The politics of freebies needs a clear legal framework to balance welfare obligations with fiscal responsibility

- BY KANU SARDA

Price of poll promises

A FEW MONTHS before Punjab's last assembly elections in 2022, a shopkeeper in Ludhiana summed up the mood of many voters with a shrug: "If electricity becomes free, one tension in life disappears." For him, free power was not a fiscal debate or a governance dilemma; it was relief. Across India, millions share that sentiment. Subsidised electricity, free transport, loan waivers and cash transfers promise protection against rising costs and economic uncertainty. Yet the politics of welfare has now moved beyond campaign rallies into the courtroom, raising fundamental questions about the limits of electoral promises, the authority of institutions and the constitutional idea of a welfare state.

The debate intensified after the Supreme Court sought an explanation from the Tamil Nadu government on the fiscal implications of providing free electricity. What began as a policy dispute soon evolved into a larger conversation about whether unlimited electoral promises risk undermining fiscal stability. The controversy has also exposed a complicated legal landscape involving the courts, the Election Commission and the Representation of the People Act, 1951, where the line between welfare policy and electoral inducement remains blurred.

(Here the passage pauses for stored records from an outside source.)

Lemma irreversible_needs_supermajority_witness :
  ∃ v, update_last_irreversible_block ex_round
       = Ok (tt, set_dgpo (set_irreversible (Z.max v 3) (dgpo ex_round)) ex_round) ∧
    7000 * 5 ≤ 10000 * at_least v (confirmations ex_round).
Proof.
  destruct (irreversible_needs_supermajority ex_round) as (v & E & H & _); [done| |by exists v].
  intros i Hi. assert (i = 1 ∨ i = 2 ∨ i = 3 ∨ i = 4 ∨ i = 5) as Hc by set_solver.
  destruct Hc as [->|[->|[->|[->| ->]]]]; by vm_compute; eexists.
Defined.

Lemma witness_pay_conserves_witness :
  match update_signing_witness 5 ex_next_block ex_round with
  | Ok (_, s') => witness_budget (dgpo s') = 4000 ∧ excess 0 s' = 5000
  | Err _ => False
  end.
Proof.
  destruct (update_signing_witness 5 ex_next_block ex_round) as [[[] s']|x] eqn:E.
  - destruct (witness_pay_conserves 5 ex_next_block ex_round s' E) as (Hb & _ & _ & Hx & _);
      [by vm_compute..|]. rewrite Hb, Hx. done.
  - by vm_compute in E.
Defined.

Lemma slot_history_shifts_witness :
  Z.testbit (recent_slots_filled (block_dgp [] ex_next_block 2 (dgpo ex_round))) 2 = true ∧
  current_aslot (block_dgp [] ex_next_block 2 (dgpo ex_round)) = 23.
Proof.
  destruct (slot_history_shifts [] ex_next_block 2 (dgpo ex_round)) as [H1 H2]; [by vm_compute..|].
  split; [rewrite H1 by lia; reflexivity|exact H2].
Defined.

Lemma missed_blocks_charged_witness :
  match update_witness_missed_blocks ex_next_block ex_round with
  | Ok (m, s') => m = 1 ∧ missed_of s' 4 = Some 1 ∧ missed_of s' 1 = Some 0
  | Err _ => False
  end.
Proof.
  destruct (missed_blocks_charged ex_next_block ex_round) as [H _].
  destruct (update_witness_missed_blocks ex_next_block ex_round) as [[m s']|x] eqn:E;
    [|by vm_compute in E].
  destruct H as (Hs & _ & H). assert (m = 1) as -> by (vm_compute in E; by injection E as <-).
  rewrite !H. by vm_compute.
Defined.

The constitutional dimension of the issue makes the matter particularly delicate. Indian courts have traditionally exercised restraint when it comes to economic policy. Welfare programmes, subsidies and public spending priorities are regarded as decisions that fall primarily within the domain of elected governments. Judicial review allows courts to examine whether a policy violates constitutional provisions or statutory law, but courts generally avoid evaluating the wisdom of economic policy itself. This principle of judicial restraint reflects the separation of powers embedded in the Constitution.